Identification of novel inhibitors of the translationally controlled tumor protein (TCTP): insights from molecular dynamics

Abstract

The translationally controlled tumor protein (TCTP) is a highly conserved multifunctional protein, preferentially expressed in mitotically active tissues and is a potential biomarker and a therapeutic target for lung cancers. An understanding of the biology of this molecule and model systems for the screening of drugs is still awaited. In the absence of complete crystal structure, NMR structures as templates were used for homology modeling and MD optimization of both Dictyostelium discoideum and human TCTPs, which was followed by pocket-site prediction, ligand screening and docking. Rescoring of TCTP–ligand complexes was done using MD and MM-PBSA approaches. D. discoideum TCTP was expressed under a constitutive promoter and the endogenous RNA in multicellular structures formed was localized by in situ hybridization. Based on the interactions and binding energy scores, two novel compounds were identified as the best potential inhibitors that could be further used for the development of drug candidates.
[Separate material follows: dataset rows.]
Lemma compress_step_spec s :
  state_inv s -> (ip s + 2 < length inp)%nat ->
  exists r, compress_step inp out_len s = Some r /\
    match r with
    | inl _ => True
    | inr (s', stop) => state_inv s' /\ (ip s < ip s')%nat /\
        ((stop : bool) = true -> (length inp <= ip s' + 2)%nat)
    end.
Proof.
  intros [[D R] Hh] Hip. unfold compress_step. cbv zeta.
  destruct (lookup_lt_is_Some_2 inp (ip s + 2)) as [b2 ->]; [lia|]. cbn [mbind option_bind].
  set (hv := NEXT (hval s) b2). set (ref := htab s (IDX hv)).
  pose proof (hset_range (htab s) (IDX hv) (Z.of_nat (ip s)) Hh) as Hh'.
  destruct (find_ref_spec (ip s) ref) as (r & -> & Hr); [done|apply Hh|].
  cbn [mbind option_bind]. destruct r as [off|].
  - destruct Hr as (Ho & Eref & Href0 & Ha).
    destruct (Nat.leb_spec out_len (op s - (if (lit s =? 0)%nat then 1 else 0) + 3 + 1)); [by eexists|].
    destruct (stop_run_spec D (ip s) (op s) (lit s) (cs_out s) R) as (D1 & rest1 & -> & HD1 & Hl1 & Hdec1).
    { destruct (lit s =? 0)%nat; lia. }
    cbn [mbind option_bind].
    set (maxlen := if (MAX_REF <? length inp - ip s - 2)%nat then MAX_REF else (length inp - ip s - 2)%nat).
    destruct (match_len_spec (Z.to_nat ref) (ip s) maxlen) as (len & -> & Hlen & Hend & Hagree);
      [done|lia|done| | |].
    { unfold maxlen. destruct (Nat.ltb_spec MAX_REF (length inp - ip s - 2)); lia. }
    { unfold maxlen. destruct (Nat.ltb_spec MAX_REF (length inp - ip s - 2)); lia. }
    cbn [mbind option_bind]. unfold MAX_REF in Hlen.
    destruct (put_ref_spec D1 rest1 (len - 2) off) as (rest2 & -> & Hl2); [lia|done| |].
    { rewrite length_app in Hl1. lia. }
    cbn [mbind option_bind]. rewrite Hl1 in Hl2.
    replace (S (ip s) + (len - 2 + 1))%nat with (ip s + len)%nat by lia.
    assert (decoded (D1 ++ ref_bytes off (len - 2)) (take (ip s + len) inp)) as Hdec2.
    { apply (decoded_ref _ (take (ip s) inp)); [done|done| |lia|].
      - rewrite length_take. lia.
      - assert (length (take (ip s) inp) = ip s) as Hlt by (rewrite length_take; lia). unfold repeats. rewrite Hlt. split_and!.
        + rewrite length_take. lia.
        + rewrite take_take. f_equal. lia.
        + intros i Hi. rewrite !lookup_take_lt by lia. rewrite <- (Hagree i) by lia. f_equal. lia. }
    pose proof (run_inv_start _ (ip s + len) rest2 Hdec2 Hend Hl2) as R2.
    destruct (Nat.leb_spec (length inp) (ip s + len + 2)).
    + eexists. split; [done|]. cbn. split_and!; [|lia|lia]. split; [by eexists|done].
    + destruct (rehash_spec (ip s + len) (hset (htab s) (IDX hv) (u32 (Z.of_nat (ip s)))))
        as (v & h' & -> & Hh2); [lia|lia|done|].
      eexists. split; [done|]. cbn. split_and!; [|lia|lia]. split; [by eexists|done].
  - destruct (Nat.leb_spec out_len (op s)); [by eexists|].
    destruct (literal_spec D (ip s) (op s) (lit s) (cs_out s) R) as (b & out1 & Eb & Est & Hlit); [lia|lia|].
    rewrite Eb. cbn [mbind option_bind]. rewrite Est. cbn [mbind option_bind]. destruct (S (lit s) =? MAX_LIT)%nat.
    + destruct Hlit as (out2 & D' & -> & R'). cbn [mbind option_bind].
      eexists. split; [done|]. cbn. split_and!; [|lia|lia]. split; [by eexists|done].
    + eexists. split; [done|]. cbn. split_and!; [|lia|lia]. split; [by eexists|done].
Qed.

Lemma compress_loop_spec fuel s :
  state_inv s -> (length inp - ip s < fuel)%nat ->
  exists r, compress_loop inp out_len fuel s = Some r /\
    match r with inl _ => True | inr s' => state_inv s' /\ (length inp <= ip s' + 2)%nat end.
Proof.
  revert s; induction fuel as [|fuel IH]; intros s Hs Hf; [lia|]. cbn [compress_loop].
  destruct (Nat.ltb_spec (ip s + 2) (length inp)); [|by eexists].
  destruct (compress_step_spec s Hs) as (r & -> & Hr); [done|]. cbn [mbind option_bind].
  destruct r as [o|[s' stop]]; [by eexists|]. destruct Hr as (Hs' & Hip & Hstop).
  destruct stop; [eexists; split; [done|]; split; [done|by apply Hstop]|].
  apply IH; [done|lia].
Qed.

(** Room for the tail: see the bound of three bytes in the code. *)
Definition tail_room (op lit r : nat) : Prop :=
  (op + r + 1 <= out_len)%nat \/ (lit + r < MAX_LIT /\ op + r <= out_len)%nat.

Lemma tail_loop_spec fuel D ip op lit out :
  run_inv D ip op lit out -> (length inp - ip < fuel)%nat -> (length inp - ip < MAX_LIT)%nat ->
  tail_room op lit (length inp - ip) ->
  exists D' op' lit' out', tail_loop inp fuel ip op lit out = Some (op', lit', out') /\
    run_inv D' (length inp) op' lit' out' /\ (op' <= out_len)%nat.
Proof.
  revert D ip op lit out; induction fuel as [|fuel IH]; intros D i o l out R Hf Hm Hroom; [lia|].
  cbn [tail_loop]. destruct (Nat.ltb_spec i (length inp)).
  - destruct (literal_spec D i o l out R) as (b & out1 & Eb & Est & Hlit);
      [unfold tail_room in Hroom; lia|done|].
    rewrite Eb. cbn [mbind option_bind]. rewrite Est. cbn [mbind option_bind]. destruct (Nat.eqb_spec (S l) MAX_LIT).
    + destruct Hlit as (out2 & D' & -> & R'). cbn [mbind option_bind].
      apply (IH D'); [done|lia|lia|]. unfold tail_room in *. right. lia.
    + apply (IH D); [done|lia|lia|]. unfold tail_room in *. lia.
  - assert (i = length inp) as -> by (destruct R; lia).
    exists D, o, l, out. split_and!; [done|done|]. unfold tail_room in Hroom. lia.
Qed.

Lemma lzf_compress_spec h out :
  (2 <= length inp)%nat -> length out = out_len -> (forall i, 0 <= h i < 2 ^ 32) ->
  exists n out', lzf_compress inp out_len h out = Some (n, out') /\
    (n <> 0%nat -> decoded (take n out') inp).
Proof.
  intros Hin Hout Hh. unfold lzf_compress.
  destruct ((length inp =? 0)%nat || (out_len =? 0)%nat) eqn:E; [by eexists _, _|].
  apply orb_false_iff in E as [_ E%Nat.eqb_neq].
  destruct (lookup_lt_is_Some_2 inp 0) as [b0 ->]; [lia|].
  destruct (lookup_lt_is_Some_2 inp 1) as [b1 ->]; [lia|]. cbn [mbind option_bind].
  destruct (compress_loop_spec (S (length inp)) (mk_cs 0 1 0 (FRST b0 b1) h out)) as (r & -> & Hr).
  { split; [|done]. exists []. apply (run_inv_start [] 0 out); [constructor|lia|done]. }
  { cbn. lia. }
  cbn [mbind option_bind]. destruct r as [o|s]; [by eexists _, _|]. destruct Hr as [[[D R] _] Hip].
  destruct (Nat.ltb_spec out_len (op s + 3)); [by eexists _, _|].
  assert (ip s <= length inp)%nat by (destruct R; lia).
  destruct (tail_loop_spec (S (length inp)) D (ip s) (op s) (lit s) (cs_out s) R)
    as (D' & op' & lit' & out' & -> & R' & Hop'); [lia|unfold MAX_LIT; lia|left; lia|].
  cbn [mbind option_bind].
  destruct (stop_run_spec D' (length inp) op' lit' out' R' Hop') as (D2 & rest & -> & _ & _ & Hdec).
  cbn [mbind option_bind]. eexists _, _. split; [done|]. intros _.
  rewrite take_app_length. by rewrite take_ge in Hdec by done.
Qed.
(* ===== verification/Bitops.v ===== *)
(** * Bit operations on strings ([bitops.c])

    The scans [redisPopcount] and [redisBitpos], bit fields of any width and
    position, the overflow rules of BITFIELD, and the commands SETBIT, GETBIT,
    BITOP, BITCOUNT, BITPOS and BITFIELD. A pointer into a string is the list of
    the bytes from it on; reading past the end has no result. The scans take the
    address of the string, on which their treatment of unaligned bytes depends. *)

From stdpp Require Import base list option gmap.
From Stdlib Require Import ZArith Lia Bool.
From S2P Require Import Prelude Endian Util Cmd.

Local Open Scope Z_scope.

Abbreviation UINT64_MAX := ULLONG_MAX (only parsing).

Definition bitsinbyte : list Z := [
  0;1;1;2;1;2;2;3;1;2;2;3;2;3;3;4;1;2;2;3;2;3;3;4;2;3;3;4;3;4;4;5;
  1;2;2;3;2;3;3;4;2;3;3;4;3;4;4;5;2;3;3;4;3;4;4;5;3;4;4;5;4;5;5;6;
  1;2;2;3;2;3;3;4;2;3;3;4;3;4;4;5;2;3;3;4;3;4;4;5;3;4;4;5;4;5;5;6;
  2;3;3;4;3;4;4;5;3;4;4;5;4;5;5;6;3;4;4;5;4;5;5;6;4;5;5;6;5;6;6;7;
  1;2;2;3;2;3;3;4;2;3;3;4;3;4;4;5;2;3;3;4;3;4;4;5;3;4;4;5;4;5;5;6;
  2;3;3;4;3;4;4;5;3;4;4;5;4;5;5;6;3;4;4;5;4;5;5;6;4;5;5;6;5;6;6;7;
  2;3;3;4;3;4;4;5;3;4;4;5;4;5;5;6;3;4;4;5;4;5;5;6;4;5;5;6;5;6;6;7;
  3;4;4;5;4;5;5;6;4;5;5;6;5;6;6;7;4;5;5;6;5;6;6;7;5;6;6;7;6;7;7;8].

Section Host.
Context `{Host}.

(** [*p4++] for words of [n] bytes. *)
Definition load_next (n : nat) (p : list byte) : option (Z * list byte) :=
  bs ← buf_read p 0 (Z.of_nat n); Some (native_load bs, drop n p).

(** ** Population count *)

Fixpoint popcount_unaligned (p : list byte) (a count bits : Z) : option (list byte * Z * Z) :=
  if negb (Z.land a 3 =? 0) && negb (count =? 0) then
    match p with
    | [] => None
    | b :: p' =>
        v ← bitsinbyte !! Z.to_nat b;
        popcount_unaligned p' (a + 1) (count - 1) (bits + v)
    end
  else Some (p, count, bits).

Definition pop_pairs (aux : Z) : Z :=
  let aux := u32 (aux - Z.land (Z.shiftr aux 1) 0x55555555) in
  u32 (Z.land aux 0x33333333 + Z.land (Z.shiftr aux 2) 0x33333333).

Definition pop_bytes (aux : Z) : Z :=
  Z.land (u32 (aux + Z.shiftr aux 4)) 0x0F0F0F0F.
Inhibition of cell proliferation was observed in the strain overexpressing Dictyostelium TCTP and in situ hybridization results show them to be localized in the prestalk (dying cell population) cells. D. discoideum and human TCTPs share similar dynamic behaviors; overexpression of Dictyostelium TCTP inhibits cell proliferation. D. discoideum could be used as a model system for understanding the biology of this molecule and also for drug screening.